6. Ventures. If, during the term of his employment the Employee is engaged
in or associated with the planning or implementing of any project, program or
venture involving the Company and a third party or parties, all rights in such
project, program or venture shall belong to the Company. Except as approved by
the Company's Board of Directors, the Employee shall not be entitled to any
interest in such project, program or venture or to any commission, finder's fee
or other compensation in connection therewith other than the compensation to be
paid to the Employee as provided in this Agreement.
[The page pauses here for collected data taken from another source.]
(** The messages [gerar_conteudo] can fail with. *)
Definition mensagem_gerar_conteudo (m : string) : Prop :=
  m = msg_timeout ∨ m = msg_conexao ∨ m = msg_limite_requisicoes ∨
  m = msg_api_key_invalida ∨ (∃ status str_e, m = msg_erro_http status str_e) ∨
  m = msg_formato_inesperado ∨ (∃ str_e, m = msg_erro_inesperado str_e).

(** ** The handlers of [main.py]

    A handler is a function of the process state.  What it hands to the
    template engine or returns as JSON is kept as a value: the template name
    with its context (without the [request] entry), or the returned dict. *)

Inductive RespostaHTTP : Type :=
  | TemplateResponse (nome : string) (contexto : gmap string pyval)
  | JSONResponse (corpo : gmap string pyval).

Definition nl : string := String (Ascii.ascii_of_nat 10) "".
Definition aspas : string := String (Ascii.ascii_of_nat 34) "".

(** The f-string prompt of [processar_input]. *)
Definition prompt_piada (user_input : string) : string :=
  nl +:+
  "Você agora é um gerador profissional de PIADAS." +:+ nl +:+
  nl +:+
  "Sua função:" +:+ nl +:+
  "- Criar **sempre** uma piada curta, criativa e engraçada." +:+ nl +:+
  "- Não faça piadas ofensivas ou sem sentido." +:+ nl +:+
  "- O tema da piada deve ser baseado no pedido do usuário: " +:+
    aspas +:+ user_input +:+ aspas +:+ nl +:+
  "- Não explique a piada, não fale nada além dela." +:+ nl +:+
  nl +:+
  "Agora gere UMA piada:" +:+ nl.

Definition msg_poucos_caracteres : string :=
  "❌ Escreva pelo menos 2 caracteres!".

Definition contexto_erro (erro user_input : string) : gmap string pyval :=
  <["erro" := PStr erro]> (<["user_input" := PStr user_input]> ∅).

Section processar.
(** Python's [str.strip] and [len] on a [str] (which counts code points,
    where [string] here holds bytes) are taken as given. *)
Variable py_strip : string → string.
Variable py_len : string → Z.
(** * Three-body simulator: the ring station-keeper and the seeded generator

    A shallow embedding of three pieces of the simulator:

    - [src/utils/random.ts]: the Mulberry32 generator [createSeededRandom]
      and [pickRandom].  JavaScript's 32-bit integer operators are written
      out on [Z] with their wrap-around; a generator output, an unsigned
      32-bit integer over 4294967296, is an exact rational ([Q]).
    - [makeRosetteController] (the controller factory of the application
      module): the acceleration law that keeps the "Petal" bodies of the
      Rosette preset on a co-rotating ring.  JavaScript numbers are read
      as real numbers ([R]): arithmetic is exact, rounding is outside the
      model.  What the code can raise (a property read on [undefined]) and
      what the analysis wants to rule out (a division by zero) are
      explicit outcomes of an error monad.  Two further readings of the
      same law stand beside it: [Binary64], the law on IEEE 754 doubles,
      which shows what rounding does to the cap, and [Closure], the
      factory and the law on a heap of objects reached by reference,
      which shows what an evaluation writes.
    - [src/services/starfieldGenerator.ts]: colours, points on a shell and
      the typed arrays of the star layers.

    Beside them: the mode registry [src/modes/registry.ts] (lookup by id,
    the deep copy of a preset's bodies) and the trail length of the
    application module. *)

From Stdlib Require Import ZArith QArith Qround Reals Lra Lia Psatz.
From Stdlib Require Import Qminmax Qreals.
From Stdlib Require Import String Ascii List.
From Stdlib Require Floats.
From stdpp Require Import base list.

(** ** Outcomes of a JavaScript call *)

Inductive JSError : Type :=
| TypeError (* a property read on [undefined] *)
| DivisionByZero (* a quotient whose divisor is zero *)
| ThrownError (msg : string) (* [throw new Error(msg)] *).

Inductive Result (A : Type) : Type :=
| Ok (a : A)
| Throw (e : JSError).
Arguments Ok {A} a.
Arguments Throw {A} e.

Definition bindR {A B : Type} (m : Result A) (k : A -> Result B) : Result B :=
  match m with
  | Ok a => k a
  | Throw e => Throw e
  end.

Declare Scope js_scope.
Delimit Scope js_scope with js.
Notation "'do' x <- m ; k" := (bindR m (fun x => k))
  (at level 10, x pattern, m at level 100, k at level 200,
   format "'[v' 'do'  x  <-  m ; '/' k ']'") : js_scope.
Open Scope js_scope.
7. Non-competition Covenant.
(a) Agreement Not to Compete. During the term of his employment with the
Company and for a period of one year after the termination of such employment
(whether such termination is with or without cause, or whether such termination
is occasioned by the Employee or the Company), he shall not directly engage in
competition with the Company.
(b) Geographic Extent of Covenant. The obligations of the Employee under
section 7(a) shall apply to any geographic area in which the Company (i) has
engaged in business during the term of this Agreement through production,
promotional, sales or marketing activity, or otherwise, or (ii) has otherwise
established its goodwill, business reputation or any other customer or supplier
relations.
(c) Limitation of Covenant. Ownership by the Employee, as a passive
investment of less than ten percent of the outstanding shares of capital stock
of any corporation listed on a national securities exchange or publicly traded
shall not constitute a breach of this Section 7.
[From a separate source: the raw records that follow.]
(** * Student Expenditure Tracker: the server's request handlers

    A shallow embedding of the Express server of the repository and of the
    client-side report document, with the properties the specification states
    about them.

    Sources embedded here:
    - [src/server/index.js]: the token gate [authenticateJWT], the PDF report
      handler and the insights handler that sends the first twenty
      transactions to the text provider (module [ServerIndex]).  As shipped
      the file declares [const cors] twice (lines 3 and 154), which Node
      refuses when it loads the file; the handlers are embedded as they are
      written, that is, as they run once the second declaration is dropped;
    - [src/unnamed/part_000], second file: the same gate and report handler
      and the insights handler with per-category statistics and the
      [getFallbackAnalysis] summary (module [ServerFallback]);
    - [src/unnamed/part_001], third file: the [MyDocument] report component
      (module [ReportPDF]).
    The first file of [src/unnamed/part_000], the earliest revision of the
    server (no validation, no statistics, no fallback), is not embedded.

    Modelling conventions.
    - A JavaScript number is a binary64 value: the kernel's primitive [float].
      The handlers are written once over the interface [Number], whose
      instance [binary64] is what the runtime computes.
    - A request body is parsed JSON.  A transaction is an object whose
      [amount] is a number and whose other members are absent or strings.
    - An object literal [{}] used as a map keeps its own properties in
      creation order and lists them as [Object.entries] does: array-index
      keys first, ascending.  Reading [o[k]] also finds what every object
      inherits from [Object.prototype]: its functions ([constructor],
      [toString], ...) and the accessor [__proto__], whose setter ignores a
      number or a string.  Adding an amount to such a member yields a string,
      which has no [toFixed].
    - [Array.prototype.sort] is the stable sort the language defines for a
      consistent comparator.  For any other comparator the language leaves
      the order to the engine; [JSArray.sort] is then the order of an
      insertion sort, and every theorem that speaks of a sorted list
      supposes the comparator consistent.
    - The auth provider, the text provider and the runtime's [Date] are the
      members of an [environment]; every call a handler makes is logged. *)

From Stdlib Require Import ZArith NArith List String Ascii Bool Lia.
From Stdlib Require Import QArith Qround Qabs Qcanon Floats DecimalString.
From Stdlib Require Import Permutation Sorted.
Import ListNotations.

#[local] Set Warnings "-inexact-float".
#[local] Close Scope Qc_scope.
#[local] Close Scope Q_scope.
#[local] Open Scope string_scope.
(e) Acknowledgment. The Employee agrees that the restrictions and
agreements contained in this Section 7 are reasonable and necessary to protect
the legitimate interests of the Company.
(f) Blue Pencil Doctrine. If the duration or geographical extent of, or
business activities covered by, this Section 7 are in excess of what is valid
and enforceable under applicable law, then such provision shall be construed to
cover only that duration, geographical extent or activities that are valid and
enforceable.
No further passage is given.